Eles não citaram o nome do ex-vice-presidente de Lugo, Federico Franco , que assumiu a presidência do país. Timerman lembrou que ocorreram "muitos golpes" ao longo da historia da América Latina e indicou que, por essa razão, existe temor de que o que ocorreu no Paraguai possa se repetir em outro país da região.

"Estamos comprometidos com a cláusula democrática e defenderemos todos os instrumentos internacionais que assinamos. Porque se nos descuidarmos, farão o mesmo na República do Uruguai, o mesmo no Brasil e em todos os países da região, porque não toleram que lhes governem", afirmou, sem especificar quem são "eles".

De acordo com o chanceler argentino, grupos opositores pretenderiam, se pudessem, "destituir" a presidenta Cristina Kirchner. Segundo Tirmerman, não há intenção dos países da região de prejudicar os paraguaios.

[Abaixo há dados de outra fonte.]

(** * mctiers-website: the editor (players.js) and the read-only viewer
      (players-view.js) over the browser's local storage.

    The development embeds the storage helpers, the normalizer, the CSV
    reader, the import and export paths, the mapping actions, the row
    actions of the table and the form handler as Rocq functions, and
    proves the properties the specification states about them.

    Conventions of the embedding.
    - JavaScript values are the inductive type [value]; an object is the
      list of its own properties in insertion order, an array the list
      of its elements.
    - Numbers are [NaN] and the integers, computed exactly (the data model
      types rank and points as integers).  Fractions, exponent forms,
      radix prefixes, the infinities and the rounding of doubles are
      outside the model: [StringToNumber] and [JSON.parse] read optionally
      signed decimal integers only.  A statement that follows a text into
      a number is made for the texts both read alike ([exact_number_text],
      [reads_exactly], [exact_json]), or holds whichever way the text is
      read.
    - Strings are sequences of 8-bit code units.
    - Code that can throw returns [res]; handlers that change the page
      state are functions from state to state (with a result where one is
      thrown or returned). *)

From Stdlib Require Import ZArith Ascii String List Decimal DecimalString DecimalZ Lia.
From Stdlib Require DecimalPos DecimalFacts.
From stdpp Require Import base option list gmap strings sorting.

Set Warnings "-register-all".
Open Scope string_scope.
Arguments String.append !s1 s2 : simpl nomatch.

(** ** Characters and strings of the host *)

Definition DQ : ascii := "034"%char.   (* the double quote *)
Definition LF : ascii := "010"%char.
Definition CR : ascii := "013"%char.
Definition NUL : ascii := "000"%char.

Definition str (c : ascii) : string := String c EmptyString.

(** WhiteSpace and LineTerminator code units below 256, as removed by
    [String.prototype.trim]. *)
Definition is_ws (c : ascii) : bool :=
  let n := nat_of_ascii c in
  ((9 <=? n) && (n <=? 13) || (n =? 32) || (n =? 160))%nat.

Fixpoint trimStart (s : string) : string :=
  match s with
  | EmptyString => EmptyString
  | String c r => if is_ws c then trimStart r else s
  end.

Fixpoint trimEnd (s : string) : string :=
  match s with
  | EmptyString => EmptyString
  | String c r =>
      match trimEnd r with
      | EmptyString => if is_ws c then EmptyString else str c
      | r' => String c r'
      end
  end.

Definition trim (s : string) : string := trimEnd (trimStart s).

Definition lower_char (c : ascii) : ascii :=
  let n := nat_of_ascii c in
  if ((65 <=? n) && (n <=? 90) || (192 <=? n) && (n <=? 222) && negb (n =? 215))%nat
  then ascii_of_nat (n + 32) else c.

Fixpoint toLowerCase (s : string) : string :=
  match s with
  | EmptyString => EmptyString
  | String c r => String (lower_char c) (toLowerCase r)
  end.

Fixpoint startsWith (s p : string) {struct p} : bool :=
  match p with
  | EmptyString => true
  | String c p' =>
      match s with
      | String d s' => Ascii.eqb c d && startsWith s' p'
      | EmptyString => false
      end
  end.

Fixpoint endsWith (s p : string) : bool :=
  String.eqb s p ||
  match s with
  | EmptyString => false
  | String _ r => endsWith r p
  end.

Definition is_empty (s : string) : bool :=
  match s with EmptyString => true | _ => false end.

(** ** Numbers *)

Inductive number := NaN | Fin (z : Z).

Definition number_eq_dec (a b : number) : {a = b} + {a <> b}.
Proof. decide equality. apply Z.eq_dec. Defined.

Definition isNaN (n : number) : bool :=
  match n with NaN => true | Fin _ => false end.

(** [Number::toString] in radix 10. *)
Definition NumberToString (n : number) : string :=
  match n with
  | NaN => "NaN"
  | Fin z => NilZero.string_of_int (Z.to_int z)
  end.

Definition digits (s : string) : option Z :=
  option_map Z.of_uint (NilZero.uint_of_string s).

(** [StringToNumber]: the text is trimmed; the empty text is 0; an
    optionally signed run of decimal digits is its value; other text
    is NaN. *)
Definition StringToNumber (s : string) : number :=
  match trim s with
  | EmptyString => Fin 0
  | String c r as t =>
      if Ascii.eqb c "-" then
        match digits r with Some z => Fin (- z) | None => NaN end
      else if Ascii.eqb c "+" then
        match digits r with Some z => Fin z | None => NaN end
      else
        match digits t with Some z => Fin z | None => NaN end
  end.

(** ** Values *)

Inductive exn :=
| TypeError (msg : string)
| SyntaxError (msg : string)
| Error (msg : string).

Inductive res (A : Type) :=
| Ok (a : A)
| Throw (e : exn).
Arguments Ok {A} a.
Arguments Throw {A} e.

#[global] Instance res_ret : MRet res := fun A a => Ok a.
#[global] Instance res_bind : MBind res :=
  fun A B f m => match m with Ok a => f a | Throw e => Throw e end.

Inductive value :=
| VUndefined
| VNull
| VBool (b : bool)
| VNum (n : number)
| VStr (s : string)
| VArr (elems : list value)
| VObj (props : list (string * value))
| VBuiltin (name : string).   (* a member inherited from Object.prototype *)

Definition obj := list (string * value).
Lemma strictNeq_pick (r : Z) (old : num) :
  (if strictNeq (Int r) old then Int r else old) = Int r.
Proof.
  destruct old as [z|]; cbn [strictNeq]; [|reflexivity].
  destruct (Z.eqb_spec r z); cbn [negb]; congruence.
Qed.

(** What one tick of a running timer does, by the seconds left. *)
Lemma tick_running now w endTime :
  timerRunning (fields w) = true ->
  timerEndTime (fields w) = Some (Int endTime) ->
  tick now w =
  if secondsLeft endTime now <=? 0 then completeTimer now w
  else
    mkWorld (mkFields (workTime (fields w)) (breakTime (fields w))
                      (Int (secondsLeft endTime now))
                      (isWorkSession (fields w)) true
                      (Some (Int endTime)) (Some (nextId (loop w))))
            (mkLoop (frames (loop w) ++ [nextId (loop w)])
                    (timeouts (loop w)) (Pos.succ (nextId (loop w)))).
Proof.
  intros Hrun Hend. unfold tick. rewrite Hrun, Hend. cbn [negb ofNullable].
  rewrite remainingSec_secondsLeft. cbn [le].
  destruct (secondsLeft endTime now <=? 0); [reflexivity|].
  rewrite strictNeq_pick. reflexivity.
Qed.

Lemma startTimer_stopped now w :
  timerRunning (fields w) = false ->
  startTimer now w =
  mkWorld (mkFields (workTime (fields w)) (breakTime (fields w))
                    (timeLeft (fields w)) (isWorkSession (fields w)) true
                    (Some (add (Int now) (mul (timeLeft (fields w)) (Int 1000))))
                    (Some (nextId (loop w))))
          (mkLoop (frames (loop w) ++ [nextId (loop w)])
                  (timeouts (loop w)) (Pos.succ (nextId (loop w)))).
Proof. intros Hrun. unfold startTimer. rewrite Hrun. reflexivity. Qed.

Lemma completeTimer_running now w :
  let w' := completeTimer now w in
  timerRunning (fields w') = false /\
  isWorkSession (fields w') = negb (isWorkSession (fields w)) /\
  timeLeft (fields w') =
    (if isWorkSession (fields w') then workTime (fields w)
     else breakTime (fields w)) /\
  workTime (fields w') = workTime (fields w) /\
  breakTime (fields w') = breakTime (fields w) /\
  timeouts (loop w') = timeouts (loop w) ++ [now + 2000] /\
  (timerRunning (fields w) = true ->
   timerAnimationFrame (fields w') = None /\
   frames (loop w') =
     match timerAnimationFrame (fields w) with
     | Some id => filter (fun i => negb (Pos.eqb i id)) (frames (loop w))
     | None => frames (loop w)
     end).
Proof.
  unfold completeTimer, pauseTimer.
  destruct (timerRunning (fields w)) eqn:Hrun;
    cbn [negb fields loop timerRunning isWorkSession timeLeft workTime
         breakTime timerAnimationFrame setTimeout timeouts frames].
  - destruct (timerAnimationFrame (fields w));
      do 6 (split; [reflexivity|]); intros _; split; reflexivity.
  - split; [exact Hrun|]. do 5 (split; [reflexivity|]).
    intros Habs. discriminate Habs.
Qed.
(** * Startup of the main process: single-instance IPC set-up, the process
      report printed by [--ps], and the quit path

    Shallow embedding of [src/vs/code/electron-main/main.ts].

    - [JS]: the pieces of the JavaScript runtime the file relies on
      (number formatting, string templates).
    - [Formatter]: [formatProcessList] and [formatProcessItem].
    - [Coordinator]: [setupIPC] with its inner [allowSetForegroundWindow]
      and [setup], run against a scripted outside world with a virtual clock.
    - [Quit]: [quit]. *)

From Stdlib Require Import ZArith String Ascii List Lia Bool DecimalString.
From Stdlib Require Import Floats.PrimFloat Floats.SpecFloat Floats.FloatOps.
From stdpp Require Import gmap strings list.
Import ListNotations.

Local Open Scope Z_scope.

(* ===================================================================== *)
(** ** The JavaScript runtime, as far as the file uses it                 *)
(* ===================================================================== *)

Module JS.

Definition TAB : string := String (ascii_of_nat 9) EmptyString.
Definition LF : string := String (ascii_of_nat 10) EmptyString.

(** What a template literal prints for a value that may be [undefined]. *)
Definition template (v : option string) : string :=
  match v with
  | Some s => s
  | None => "undefined"
  end.

Definition decimal (n : N) : string := NilZero.string_of_uint (N.to_uint n).

Definition sign_prefix (neg : bool) : string := if neg then "-" else "".

(** A finite non-zero double is [(-1)^s * m * 2^e]; [Prim2SF] exposes
    [s], [m] and [e]. The integer nearest to [m * 2^e], the larger one on
    a tie (step "let n be an integer for which n - x is as close to zero
    as possible; if there are two such n, pick the larger n" of
    [Number.prototype.toFixed]). *)
Definition round_half_up (m : positive) (e : Z) : Z :=
  if 0 <=? e then Z.pos m * 2 ^ e
  else (Z.pos m + 2 ^ (- e - 1)) / 2 ^ (- e).

(** [10^21 <= m * 2^e]. A mantissa is below [2^53], so this needs [0 <= e]. *)
Definition at_least_1e21 (m : positive) (e : Z) : bool :=
  (0 <=? e) && (10 ^ 21 <=? Z.pos m * 2 ^ e).

(** [m * 2^e] when it is an integer of magnitude at most [2^53]. *)
Definition safe_integer (m : positive) (e : Z) : option N :=
  if 0 <=? e then
    if Z.pos m * 2 ^ e <=? 2 ^ 53 then Some (Z.to_N (Z.pos m * 2 ^ e)) else None
  else
    if Z.pos m mod 2 ^ (- e) =? 0 then Some (Z.to_N (Z.pos m / 2 ^ (- e))) else None.

Definition is_digit (c : ascii) : bool :=
  let n := nat_of_ascii c in (48 <=? n)%nat && (n <=? 57)%nat.

Fixpoint parse_digits (acc : N) (s : string) : option N :=
  match s with
  | EmptyString => Some acc
  | String c rest =>
      if is_digit c
      then parse_digits (10 * acc + N.of_nat (nat_of_ascii c - 48)) rest
      else None
  end.

(** An optional minus sign followed by one or more decimal digits. *)
Definition parse_integer_literal (s : string) : option (bool * N) :=
  match s with
  | EmptyString => None
  | String c rest =>
      if Ascii.eqb c "-"%char then
        match rest with
        | EmptyString => None
        | _ => option_map (fun n => (true, n)) (parse_digits 0 rest)
        end
      else option_map (fun n => (false, n)) (parse_digits 0 s)
  end.

Section Runtime.

(** Digit generation of [Number::toString] for a finite double that is
    not an integer of magnitude at most [2^53] (shortest digits that
    read back as the same double, exponent notation from [1e21]). *)
Variable shortest_repr : float -> string.

(** [StringToNumber] on every literal that is not [NaN], a signed
    [Infinity] or a signed run of decimal digits. *)
Variable parse_numeric : string -> float.

(** ['' + n] *)
Definition number_to_string (x : float) : string :=
  match Prim2SF x with
  | S754_nan => "NaN"
  | S754_infinity s => sign_prefix s +:+ "Infinity"
  | S754_zero _ => "0"
  | S754_finite s m e =>
      match safe_integer m e with
      | Some n => sign_prefix s +:+ decimal n
      | None => shortest_repr x
      end
  end.

(** [x.toFixed(0)] *)
Definition toFixed0 (x : float) : string :=
  match Prim2SF x with
  | S754_nan => "NaN"
  | S754_infinity s => sign_prefix s +:+ "Infinity"
  | S754_zero _ => "0"
  | S754_finite s m e =>
      if at_least_1e21 m e
      then sign_prefix s +:+ number_to_string (abs x)
      else sign_prefix s +:+ decimal (Z.to_N (round_half_up m e))
  end.

(** [Number(s)]; an integer literal is rounded to the nearest double,
    ties to even, and ["-0"] is the negative zero. *)
Definition Number (s : string) : float :=
  if String.eqb s "NaN" then nan
  else if String.eqb s "Infinity" then infinity
  else if String.eqb s "-Infinity" then neg_infinity
  else match parse_integer_literal s with
       | Some (neg, n) =>
           SF2Prim (binary_normalize prec emax
                      (if neg then - Z.of_N n else Z.of_N n) 0 neg)
       | None => parse_numeric s
       end.

End Runtime.

End JS.

(* ===================================================================== *)
(** ** [vs/base/common/strings]: [repeat] and [pad]                       *)
(* ===================================================================== *)

Module Strings.

(** Modelled from the spec: [repeat] of [vs/base/common/strings] is not
    part of the sources at hand. "indentation = two spaces x depth":
    [repeat s count] is [count] copies of [s]. *)
Fixpoint repeat (s : string) (count : nat) : string :=
  match count with
  | O => ""
  | S k => s +:+ repeat s k
  end.

(** Modelled from the spec: [pad] of [vs/base/common/strings] is not part
    of the sources at hand. "right-justified numeric columns": the number
    is printed and filled on the left with [char] up to [l] characters. *)
Definition pad (shortest_repr : float -> string)
    (n : float) (l : nat) (char : string) : string :=
  let str := JS.number_to_string shortest_repr n in
  repeat char (l - String.length str) +:+ str.

End Strings.

(* ===================================================================== *)
(** ** The process report                                                 *)
(* ===================================================================== *)

Module Formatter.

(** [ProcessItem] of [vs/base/node/ps]; [children] is optional there. *)
#[local] Set Warnings "-register-all".
Inductive ProcessItem : Type :=
  mkProcessItem {
    item_name : string;
    item_pid : Z;
    item_load : float;
    item_mem : float;
    item_children : option (list ProcessItem)
  }.

Record IWindowInfo : Type :=
  mkWindowInfo { window_pid : Z; window_title : string }.

Record IMainProcessInfo : Type :=
  mkMainProcessInfo { mainPID : Z; windows : list IWindowInfo }.

(** What the report reads from the host: [product], [os] and the number
    formatting of the runtime. [header_block] stands for the lines pushed
    before the table (version, OS, CPUs, memory, load, VM, screen reader). *)
Record Host : Type :=
  mkHost {
    applicationName : string;
    os_totalmem : float;
    header_block : list string;
    shortest_repr : float -> string;
    parse_numeric : string -> float
  }.

Definition MB : float := 1048576%float.

Definition children_list (item : ProcessItem) : list ProcessItem :=
  match item_children item with
  | Some cs => cs
  | None => []
  end.

Section WithHost.

Variable host : Host.

Definition toFixed0 (x : float) : string :=
  JS.toFixed0 (shortest_repr host) x.
Definition Number (s : string) : float :=
  JS.Number (parse_numeric host) s.
Definition pad (n : float) (l : nat) (char : string) : string :=
  Strings.pad (shortest_repr host) n l char.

Nos dois dias de encontro em Mendoza, deverão ser discutidas formas de sanção ao Paraguai. Timerman afirmou também que a reação conjunta do Mercosul é em "solidariedade" aos paraguaios e não porque se pretenda intervir na política do país vizinho. Na sexta-feira, o encontro será entre os presidentes da Unasul (que reúne todos os países da América do Sul).